[Goal of the exercise]
Please look for the string "list" below and report every line in which it occurs.

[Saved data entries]

☆ ☆ ☆

Lemma foldl_apply_is_Some (standby_data : gmap string string) (device_name : string)
    (conds : list (gmap string string)) (k : string)
    (results : gmap string (gmap string string)) :
  is_Some (foldl (apply_condition standby_data device_name) results conds !! k)
  ↔ is_Some (results !! k)
    ∨ ∃ c g, c ∈ conds ∧ c !! "Group" = Some g ∧ k = key g
             ∧ (expects_active c = true ∨ expects_standby c = true).
Proof.
  revert results. induction conds as [|c conds IH]; intros results.
  - simpl. split; [by left|]. intros [H|(c & g & Hc & _)]; [done|].
    by apply elem_of_nil in Hc.
  - simpl. rewrite IH. unfold apply_condition at 1.
    destruct (c !! "Group") as [g|] eqn:Hg.
    + rewrite record_is_Some. split.
      * intros [[H|[-> Hset]]|(c' & g' & Hc' & Hrest)].
        -- by left.
        -- right. exists c, g. split; [by left|done].
        -- right. exists c', g'. split; [by right|done].
      * intros [H|(c' & g' & Hc' & Hg' & -> & Hset)]; [by left; left|].
        apply elem_of_cons in Hc' as [->|Hc'].
        -- left. right. by simplify_eq.
        -- right. by exists c', g'.
    + split.
      * intros [H|(c' & g' & Hc' & Hrest)]; [by left|].
        right. exists c', g'. split; [by right|done].
      * intros [H|(c' & g' & Hc' & Hg' & Hrest)]; [by left|].
        apply elem_of_cons in Hc' as [->|Hc']; [congruence|].
        right. by exists c', g'.
Qed.

(** X4.  The keys of the result are the composite keys of the groups of the
    entries that set an expectation, and nothing else: a group no entry
    names is not reported, and neither is an entry that sets no
    expectation. *)
Theorem result_keys (standby_data : gmap string string)
    (expected_conditions : list (gmap string string)) (device_name : string) :
  Forall has_group expected_conditions →
  ∃ results,
    validate_hsrp standby_data expected_conditions device_name = Ok results
    ∧ ∀ k,
        is_Some (results !! k) ↔
        ∃ condition g,
          condition ∈ expected_conditions
          ∧ condition !! "Group" = Some g
          ∧ k = "grp" +:+ g
          ∧ (get condition "ExpectedActiveState" "" ≠ ""
             ∨ get condition "ExpectedStandbyState" "" ≠ "").
Proof.
  intros Hall. eexists. split; [by apply validate_hsrp_eq|].
  intros k. rewrite foldl_apply_is_Some, lookup_empty. split.
  - intros [[? H]|(c & g & Hc & Hg & -> & Hset)]; [done|].
    exists c, g. by rewrite <- expects_active_set, <- expects_standby_set.
  - intros (c & g & Hc & Hg & -> & Hset). right.
    exists c, g. by rewrite expects_active_set, expects_standby_set.
Qed.

Lemma result_keys_witness :
  Forall has_group
    [expect_active "1" "Active"; {[ "Group" := "3" ]}; expect_standby "2" "Standby"]
  ∧ ∃ results,
      validate_hsrp {[ "1" := "active"; "4" := "standby" ]}
        [expect_active "1" "Active"; {[ "Group" := "3" ]}; expect_standby "2" "Standby"]
        "CPE1"
      = Ok results
      ∧ ∀ k,
          is_Some (results !! k) ↔
          ∃ condition g,
            condition ∈ [expect_active "1" "Active"; {[ "Group" := "3" ]};
                         expect_standby "2" "Standby"]
            ∧ condition !! "Group" = Some g
            ∧ k = "grp" +:+ g
            ∧ (get condition "ExpectedActiveState" "" ≠ ""
               ∨ get condition "ExpectedStandbyState" "" ≠ "").
Proof.
  assert (Forall has_group
            [expect_active "1" "Active"; {[ "Group" := "3" ]};
             expect_standby "2" "Standby"]) as Hall.
  { repeat constructor; eexists; reflexivity. }
  split; [exact Hall|].
  exact (result_keys {[ "1" := "active"; "4" := "standby" ]} _ "CPE1" Hall).
Defined.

☆ ☆ ☆

[Result of the task]
    (conds : list (gmap string string)) (k : string)
    (expected_conditions : list (gmap string string)) (device_name : string) :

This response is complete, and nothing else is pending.